Practices and regulations related to waste, used and waste oil disposal varies from country to country and evaluation of costs is dependant on other parameters, therefore precise cost-effectiveness evaluation should be performed on case by case basis.

The final decision about most suitable mitigation technique is strictly related to other aspects such as: evaluation of transformer risk and economical convenience (asset age and residual value, strategic relevance, etc.).


Page 81

4.4 Recommendations for Mitigation

Guidance and recommendations for mitigation techniques are given on the basis of WG surveys, gained experiences from the field, supported with research findings and improved understanding of the mechanism of copper sulphide formation.

Depending on the condition of transformer, paper/oil ageing degree, position in the system, service conditions (loading regime, temperatures, electrical stresses) different mitigation approaches may be applied. Case by case evaluation and analysis of units with specific problems, defects or suspected faults should be made.

I. Addition of metal passivators (Irgamet® 39) would be an efficient solution, especially if performed in the early days of service with corrosive oil. In order to make a decision whether to perform a second addition of metal passivator, monitoring oil corrosiveness and concentration of reactive sulphur compounds is important:

• If the total disulphide content is depleted to a value below 5 mg/kg, or the DBDS content is below 10 mg/kg, than there is no need to apply a second addition of metal passivator, due to low probability of failure (oils are either non-corrosive or deposit traces of copper sulphide acc. to IEC 62535).

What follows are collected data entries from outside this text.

(* ===== verification/CdmCalculate.v ===== *)
(** * Departure slots: [cdm/calculate.go]

    [Calculate] gives a departure its target start-up and take-off times. From
    the base time and the taxi times it gets the earliest take-off time
    ([unconstrainedTtot]), and then moves that by half a minute at a time until
    no other slot of the airport forbids it. *)

From S2P Require Import Prelude GoTime GoFloat CdmClock CdmConfig.
From Stdlib Require Import Strings.Ascii Strings.String QArith Qabs Lqa.

Local Open Scope Z_scope.

(** ** Data *)

Record CalcInput := mk_calc_input {
  ci_Callsign : string; ci_Origin : string; ci_Destination : string; ci_DepRwy : string; ci_Sid : string; ci_WakeCat : string;
  ci_Eobt : string; ci_Tobt : string; ci_TobtAuthoritative : bool; ci_Ctot : string; ci_Aobt : string; ci_Asat : string;
  ci_TaxiMin : Z; ci_DeIceMin : Z; ci_DeiceTaxiMin : Z; ci_HasManCtot : bool; ci_ManCtot : string
}.

Record SlotEntry := mk_slot_entry {
  se_Callsign : string; se_Origin : string; se_Destination : string; se_DepRwy : string; se_Sid : string; se_WakeCat : string;
  se_Ttot : string; se_HasManCtot : bool; se_ManCtot : string
}.

Record CalcResult := mk_calc_result { cx_Tsat : string; cx_Ttot : string }.

Definition no_result : CalcResult := mk_calc_result "" "".

(** The values of [Kind]; the last one is the common name that the reason markers
    give to the two kinds of runway spacing. *)
Inductive trace_kind :=
  | SameDestinationSeparation | RunwaySlotCollision | RunwayRateWindow | WakeSeparation | SidInterval | RunwaySpacing.

Record calculationTraceEntry := mk_trace_entry {
  te_Kind : trace_kind; te_AgainstCallsign : string; te_AgainstTtot : string; te_AgainstRunway : string; te_AgainstSid : string;
  te_RequiredSpacingMinutes : float64; te_FromTtot : string; te_ToTtot : string
}.

(** ** The helpers *)

Definition sameDestinationSeparationMinutes : float64 := float_of_int 3.

(** An [int] sum *)
Definition exotMinutes (input : CalcInput) : Z := wrap64 (wrap64 (ci_TaxiMin input + ci_DeIceMin input) + ci_DeiceTaxiMin input).

Inductive base_source := NoBase | BaseTobt | BaseEobt.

• In all other cases a second addition of metal passivator should be performed

• If after second addition of metal passivator, the passivator depletes rapidly from the oil (acc. to IEC 60422 “poor” condition), while concentration of DBDS in the oil is above 10 mg/kg other mitigation actions are recommended, such as removal of corrosive sulphur from the oil, or oil change as long-term solutions.

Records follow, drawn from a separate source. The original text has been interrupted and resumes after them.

(** A flight that waits for an improvement is recalculated, unless it has started. *)
Lemma improvement_recalculated c :
  from_strip c → sc_improvement c = true → sc_started c = false → shouldRecalculateStrip (sc_strip c) now = true.
Proof.
  intros [_ _ Hi Hs]. rewrite Hi, Hs. unfold shouldRecalculateStrip. destruct (st_CdmData (sc_strip c)) as [data|]; [|done].
  unfold IsImprovementOnlyRecalculation. intros [Hr _]%andb_true_iff ->. unfold NeedsLocalRecalculation. by rewrite Hr.
Qed.

(** ** The slots before the loop *)

Context (candidates : list sequencingCandidate).
Context (Hfacts : ∀ c, c ∈ candidates → from_strip c) (Hunique : NoDup (candidate_key <$> candidates)).

(** Every slot belongs to a candidate and has the time of its strip. *)
Definition stored_slot (slot : SlotEntry) : Prop := ∃ c, c ∈ candidates ∧ sc_slot c = Some slot.

(** The slots of the first loop and the candidates put off by it *)
Record preserving (done : list sequencingCandidate) (s : list SlotEntry * list sequencingCandidate) : Prop := {
  pv_slots : ∀ slot, slot ∈ s.1 → stored_slot slot;
  pv_pending : ∀ c, c ∈ s.2 → c ∈ candidates ∧ (shouldRecalculateStrip (sc_strip c) now = true ∨ sc_slot c = None ∨ sc_started c = false ∧ must_recalculate now c = false);
  pv_keys : (slot_key <$> s.1) ++ (candidate_key <$> s.2) ≡ₚ candidate_key <$> (filter (λ c, must_recalculate now c = true) candidates ++ done)
}.

Lemma preserve_step_ok done s c s' :
  c ∈ candidates → must_recalculate now c = false → preserving done s → preserve_step config now s c = Ok s' → preserving (done ++ [c]) s'.
Proof.
  intros Hin Hm [H1 H2 H3]. destruct s as [slots pending]. simpl in *. unfold preserve_step.
  assert (Hk : candidate_key <$> (filter (λ c, must_recalculate now c = true) candidates ++ done ++ [c]) ≡ₚ
               (slot_key <$> slots) ++ (candidate_key <$> pending) ++ [candidate_key c]).
  { rewrite (app_assoc _ done), fmap_app, <-H3. by rewrite <-app_assoc. }
  destruct (sc_slot c) as [slot|] eqn:Es.
  2: { exfalso. unfold must_recalculate, sc_hasSlot in Hm. rewrite Es, orb_true_r in Hm. done. }
  assert (Ek : slot_key slot = candidate_key c).
  { destruct (Hfacts c Hin) as [_ Hs _ _]. rewrite Es in Hs. symmetry in Hs. by apply existing_slot_key in Hs. }
  assert (Hkeep : preserving (done ++ [c]) (slots ++ [slot], pending)).
  { split; simpl; [|exact H2|].
    - intros x [Hx | ->%list_elem_of_singleton]%elem_of_app; [by apply H1|by exists c].
    - rewrite fmap_app. simpl. rewrite Ek, <-app_assoc, Hk. apply Permutation_app_head. by rewrite Permutation_app_comm. }
  assert (Hput : sc_started c = false → preserving (done ++ [c]) (slots, pending ++ [c])).
  { intros Hst. split; simpl; [exact H1| |].
    - intros x [Hx | ->%list_elem_of_singleton]%elem_of_app; [by apply H2|]. split; [done|]. right; right. done.
    - by rewrite fmap_app, Hk. }
  destruct (sc_started c); [by intros [= <-]|]. destruct (hasPreservedSlotConflict _ _ _); [intros [= <-]; by apply Hput|].
  intros (b & _ & H)%bind_ok. destruct b; injection H as <-; [by apply Hput|done].
Qed.

Lemma fold_preserve l s s' done :
  (∀ c, c ∈ l → c ∈ candidates ∧ must_recalculate now c = false) → preserving done s →
  fold_outcome (preserve_step config now) s l = Ok s' → preserving (done ++ l) s'.
Proof.
  revert s done. induction l as [|c l IH]; intros s done Hl Hp H; simpl in H.
  { injection H as <-. by rewrite app_nil_r. }
  apply bind_ok in H as (s1 & H1 & H). destruct (Hl c (list_elem_of_here _ _)) as [Hin Hm].
  replace (done ++ c :: l) with ((done ++ [c]) ++ l) by (by rewrite <-app_assoc).
  eapply IH; [intros x Hx; apply Hl; by right|eapply preserve_step_ok; eauto|exact H].
Qed.

(** What the loop starts from: the keys of slots and pending candidates are
    distinct, except those of the reserved improvements. *)
Record pass_started (slots : list SlotEntry) (pending : list sequencingCandidate) : Prop := {
  sd_slots : ∀ slot, slot ∈ slots → stored_slot slot;
  sd_keys : NoDup (slot_key <$> slots);
  sd_pending : ∀ c, c ∈ pending → c ∈ candidates;
  sd_pending_keys : NoDup (candidate_key <$> pending);
  sd_reserved : ∀ c, c ∈ pending → candidate_key c ∈ slot_key <$> slots → shouldRecalculateStrip (sc_strip c) now = true ∧ sc_improvement c = true;
  sd_preserved : ∀ c, c ∈ candidates → c ∉ pending → candidate_key c ∈ slot_key <$> slots
}.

Transformers with oils corrosive to silver (DIN 51353) can not be mitigated by addition of Irgamet® 39, as according to service experiences Irgamet® 39 was found to be inefficient to counteract silver corrosion.

II. Removal of corrosive sulphur from the oil, or oil change are recommended as long-term solutions in the cases of highly stressed and fully loaded units, with high winding temperature and intensive oxidative degradation such as:

• Units with constant high load or frequent changes of load (usually shunt reactors and industrial applications),

• Units with frequent and intensive electrical stresses,

• Units with indications of overheating (cooling defects, thermal faults -DGA),

• Units with intensive oil oxidation and consumption of oxygen, and combination of these conditions

• Units with oils corrosive to silver acc. to DIN 51335 (addition of metal passivator – Irgamet 39® was found not to be efficient).

The choice of technique will be dependant on the condition of transformer, criticality and cost-benefit evaluation.

Where oil is found to be corrosive in transformers that are considered to be close to the end of their useful life because of aged paper condition, time in service or redundancy it may not be cost effective to carry out expensive mitigating actions. Where the oil is aged, even less expensive treatments such as addition of metal passivator may not be efficient and worthwhile. Reduction of operating temperature through reduced load or forced cooling may be more effective where these options are available. It would be advisable to prepare spare unit, but this concern should be considered by the asset management strategies in order to redesign the engineering decisions and the eventual capital replacement plans. Guidance for mitigation actions based on transformer condition assessment is given bellow in a form of revised flow chart from TB 378.


Page 82

Figure 78 Copper sulphide condition assessment & mitigation action flow chart

Note 1: Elevated values of H2 in DGA can be attributed to stray gassing due to metal passivator degradation; this can interfere with diagnostics; sometimes increase of other gases, like: CO, CO2, hydrocarbons (C2H4, CH4,…) were observed after addition of metal passivator.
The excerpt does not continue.